Par Maître Ségolène REYNAL (Green Law Avocats)

Comme nous l’écrivions en décembre dernier, la loi n°2019-222 du 23 mars 2019 de programmation 2018-2022 a modernisé substantiellement la procédure civile.

Plusieurs décrets sont successivement intervenus afin de mettre en œuvre la création du Tribunal Judiciaire (TJ), issu de la fusion des Tribunaux de Grande Instance (TGI) et des Tribunaux d’Instance (TI), et organiser les conséquences d’une telle fusion.

A la suite de la publication du décret du 11 décembre 2019 (n° 2019-1333) portant réforme de la procédure civile, le CNB a engagé un recours en référé-suspension devant le Conseil d’Etat (CE, 30 décembre 2019, n°436941) qui a refusé de suspendre l’exécution dudit décret. Toutefois, il a octroyé un report de l’entrée en vigueur d’une partie de la réforme au 1er septembre 2020.

Pour rappel, l’entrée en vigueur de cette réforme s’est faite en trois temps :

  • Par principe, la réforme est applicable au 1er janvier 2020 aux instances en cours et aux affaires nouvelles ;
  • Par dérogation, la réforme est applicable au 1er janvier 2020 pour les dispositions relatives à l’exécution provisoire de droit, à l’extension des pouvoirs du juge de la mise en état, et à la représentation obligatoire par avocat et à la procédure accélérée au fond, pour les affaires introduites à compter du 1er janvier 2020 ;
  • Par dérogation, la réforme entre en vigueur au 1er septembre 2020 pour les affaires nouvelles concernant les dispositions relatives à la généralisation de l’assignation avec prise de date.

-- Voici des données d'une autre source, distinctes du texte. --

Section stop.
Context `{Profile} {Ch : Type -> Type} `{!Channel Ch, !ChannelSpec Ch} {Req Delivery : Type}.
Context (config : PoolConfig) (threads : gset nat).
Notation Pool := (Pool (Ch := Ch) (Req := Req) (Delivery := Delivery)).
Notation Pc := (Pc (Req := Req) (Delivery := Delivery)).
Notation pool_obs := (pool_obs (Req := Req) (Delivery := Delivery)).
Implicit Types (s : Pool) (o tr : list pool_obs) (pc : Pc).

(** ** Closed channels *)

(** Both channels are closed when [stop] is over, and neither before it has drained. *)
Definition closed_ok s : Prop :=
  match p_main s with
  | MainStopped => ch_open (p_http s) = false /\ ch_open (p_syslog s) = false
  | MainDrained => True
  | _ => ch_open (p_http s) = true /\ ch_open (p_syslog s) = true
  end.

Lemma try_recv_open {A} (c : Ch A) : ch_open (try_recv c).2 = ch_open c.
Proof. by destruct (try_recv_spec A c) as (_ & _ & _ & ->). Qed.

Definition same_open s s' : Prop :=
  ch_open (p_http s') = ch_open (p_http s) /\ ch_open (p_syslog s') = ch_open (p_syslog s) /\
  p_main s' = p_main s.

Lemma after_try_open i w tried next s s1 s' o :
  after_try i w tried next s1 = Ret (s', o) -> same_open s next -> same_open s s1 -> same_open s s'.
Proof.
  intros E Hn H1. unfold after_try in E.
  destruct tried as [item| |]; [|by injection E as <- _|];
    (destruct (count_work_item _ _) as [[[r|] streak]|]; [..|done]); cbn in E; by injection E as <- _.
Qed.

Les évolutions majeures en vigueur dès le 1er janvier 2020 concernaient notamment :

  • La suppression du TGI et du TI, au profit de la création du TJ et des chambres de proximité (art. L212-8 du COJ) ;
  • La création d’un juge chargé des contentieux et de la protection (JCP) ;
  • La simplification des modes de saisine ;
  • L’extension de la représentation obligatoire ;
  • L’extension des pouvoirs du juge de mise en état et la convention de procédure participative aux fins de mise en état ;
  • L’exécution provisoire de droit et la fin du principe de l’effet suspensif de l’appel ;
  • La procédure accélérée au fond (PAF).

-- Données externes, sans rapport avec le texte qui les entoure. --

(* ===== verification/Peer.v ===== *)
(** * Peer addresses as text

    [IpAddr::to_string] of the standard library, which is how a connection's peer,
    a PROXY header's source and a datagram's sender become the [peer_ip] of a
    message. *)
From S2P Require Import Prelude Decimal Proxy.

Local Open Scope Z_scope.

Definition hex_digit (z : Z) : byte :=
  if z <? 10 then z2b (0x30 + z) else z2b (0x61 + (z - 10)).

(** [{:x}] of a [u16]. *)
Definition to_hex (z : Z) : bytes :=
  if z <? 0x10 then [hex_digit z]
  else if z <? 0x100 then [hex_digit (z / 0x10); hex_digit (z mod 0x10)]
  else if z <? 0x1000 then
    [hex_digit (z / 0x100); hex_digit (z / 0x10 mod 0x10); hex_digit (z mod 0x10)]
  else [hex_digit (z / 0x1000); hex_digit (z / 0x100 mod 0x10);
        hex_digit (z / 0x10 mod 0x10); hex_digit (z mod 0x10)].

Fixpoint join (sep : bytes) (parts : list bytes) : bytes :=
  match parts with
  | [] => []
  | [p] => p
  | p :: parts' => p ++ sep ++ join sep parts'
  end.

Definition ipv4_to_string (octets : bytes) : bytes :=
  join (bs ".") ((fun b => to_string (b2z b)) <$> octets).

(** Big-endian pairs of octets. *)
Fixpoint segments (octets : bytes) : list Z :=
  match octets with
  | hi :: lo :: octets' => u16_from_be_bytes hi lo :: segments octets'
  | _ => []
  end.

(** The first longest run of zero segments, as its start and length. *)
Fixpoint longest_zeroes (i : nat) (segs : list Z) (longest current : nat * nat) : nat * nat :=
  match segs with
  | [] => longest
  | segment :: segs' =>
      if segment =? 0 then
        let current := (if decide (current.2 = 0%nat) then i else current.1, S current.2) in
        let longest := if decide (longest.2 < current.2)%nat then current else longest in
        longest_zeroes (S i) segs' longest current
      else longest_zeroes (S i) segs' longest (0%nat, 0%nat)
  end.

Definition fmt_subslice (chunk : list Z) : bytes := join (bs ":") (to_hex <$> chunk).

Definition ipv6_to_string (octets : bytes) : bytes :=
  if decide (take 12 octets = replicate 10 (z2b 0) ++ [z2b 0xff; z2b 0xff])
  then bs "::ffff:" ++ ipv4_to_string (drop 12 octets)
  else
    let segs := segments octets in
    let '(start, len) := longest_zeroes 0 segs (0%nat, 0%nat) (0%nat, 0%nat) in
    if decide (1 < len)%nat
    then fmt_subslice (take start segs) ++ bs "::" ++ fmt_subslice (drop (start + len) segs)
    else fmt_subslice segs.

Definition IpAddr_to_string (a : IpAddr) : bytes :=
  match a with
  | V4 octets => ipv4_to_string octets
  | V6 octets => ipv6_to_string octets
  end.

Example show_v4 : IpAddr_to_string (V4 (z2b <$> [192; 0; 2; 7])) = bs "192.0.2.7".
Proof. reflexivity. Qed.

Example show_v6 :
  IpAddr_to_string (V6 (z2b <$> [0x20; 0x01; 0x0d; 0xb8; 0; 0; 0; 0; 0; 0; 0; 0; 0; 0; 0; 1]))
  = bs "2001:db8::1".
Proof. reflexivity. Qed.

L’article 55, III du décret n° 2019-1333 du 11 mars 2019 dispose : « jusqu’au 1er septembre 2020, dans les procédures soumises, au 31 décembre 2019, à la procédure écrite ordinaire, la saisine par assignation de la juridiction et la distribution de l’affaire demeurent soumises aux dispositions des articles 56, 752, 757 et 758 du code de procédure civile dans leur rédaction antérieure au présent décret. Jusqu’au 1er septembre 2020, les assignations demeurent soumises aux dispositions de l’article 56 du code de procédure civile, dans sa rédaction antérieure au présent décret ».

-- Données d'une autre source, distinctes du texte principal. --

Definition event_listener (e : event) : option nat :=
  match e with
  | EAccept l _ _ | EAcceptError l | ERefused l | EListenerStop l => Some l
  | _ => None
  end.

Definition other_step (config : SyslogConfig) (e : event) (s : Sys)
    : outcome (option (Sys * list obs)) :=
  match e with
  | EDatagram d datagram peer now =>
      when (s_udp s && negb (is_some (s_datagrams s !! d)))
        (Ret (datagram_turn config d datagram peer now s))
  | EDatagramError => when (s_udp s) (Ret (s, []))
  | EDatagramDelivered d sends verdict =>
      match s_datagrams s !! d with
      | Some p => Ret (datagram_delivered d p sends verdict s)
      | None => Ret None
      end
  | EUdpStop => when (s_udp s && s_cancelled s) (Ret (set_udp false s, []))
  | EStopAccepting => when true (Ret (stop_accepting s, []))
  | EDrainTimeout => when (s_cancelled s) (Ret (drain_timeout s, [Drained]))
  | _ => Ret None
  end.

Definition step (config : SyslogConfig) (e : event) (s : Sys)
    : outcome (option (Sys * list obs)) :=
  match event_conn e, event_listener e with
  | Some c, _ =>
      match s_conns s !! c with
      | Some k => conn_step config c k e s
      | None => Ret None
      end
  | None, Some l =>
      match s_listeners s !! l with
      | Some t => listener_step config l t e s
      | None => Ret None
      end
  | None, None => other_step config e s
  end.

(** ** Executions *)

(** [start_listeners], once every socket is bound.  The counters are the server
    object's and the message identities the process's: both go on from where the
    last start left them. *)
Definition init (boot : Boot) (config : SyslogConfig) : Sys := {|
  s_counters := b_counters boot;
  s_credits := max_pending config;
  s_connections := 0;
  s_next_message_id := b_next_message_id boot;
  s_cancelled := false;
  s_listeners :=
    (if stream_path config then <[0%nat := Accepting UnixStream]> else id)
      ((if stream_bind config then <[1%nat := Accepting TcpStream]> else id) ∅);
  s_udp := is_some (udp_bind config);
  s_conns := ∅;
  s_datagrams := ∅;
|}.

Inductive reachable (boot : Boot) (config : SyslogConfig) : list obs -> Sys -> Prop :=
| reachable_init : reachable boot config [] (init boot config)
| reachable_step tr s e s' o :
    reachable boot config tr s -> step config e s = Ret (Some (s', o)) ->
    reachable boot config (tr ++ o) s'.

(** Run a list of events. *)
Fixpoint run (config : SyslogConfig) (es : list event) (s : Sys) : option (Sys * list obs) :=
  match es with
  | [] => Some (s, [])
  | e :: es' =>
      match step config e s with
      | Ret (Some (s1, o1)) => '(s2, o2) ← run config es' s1; Some (s2, o1 ++ o2)
      | _ => None
      end
  end.
End system.
Arguments Conn C : clear implicits.
Arguments Sys C : clear implicits.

Ainsi, à partir du 1er septembre 2020, seront applicables les dernières dispositions du décret relatives à la généralisation de l’assignation avec prise de date concernant :

> La procédure écrite ordinaire ;

> La procédure prévue aux articles R.202-1 et suivants du livre des procédures fiscales ;

> Les procédures diligentées devant le tribunal paritaire des baux ruraux ;

> Les procédures prévues au Livre IV du code de commerce devant le tribunal judiciaire.

En somme, les procédures susmentionnées devront désormais faire l’objet d’une assignation avec prise de date.

  • L’assignation avec prise de date devant le TJ (nouv. Art. 56 du CPC)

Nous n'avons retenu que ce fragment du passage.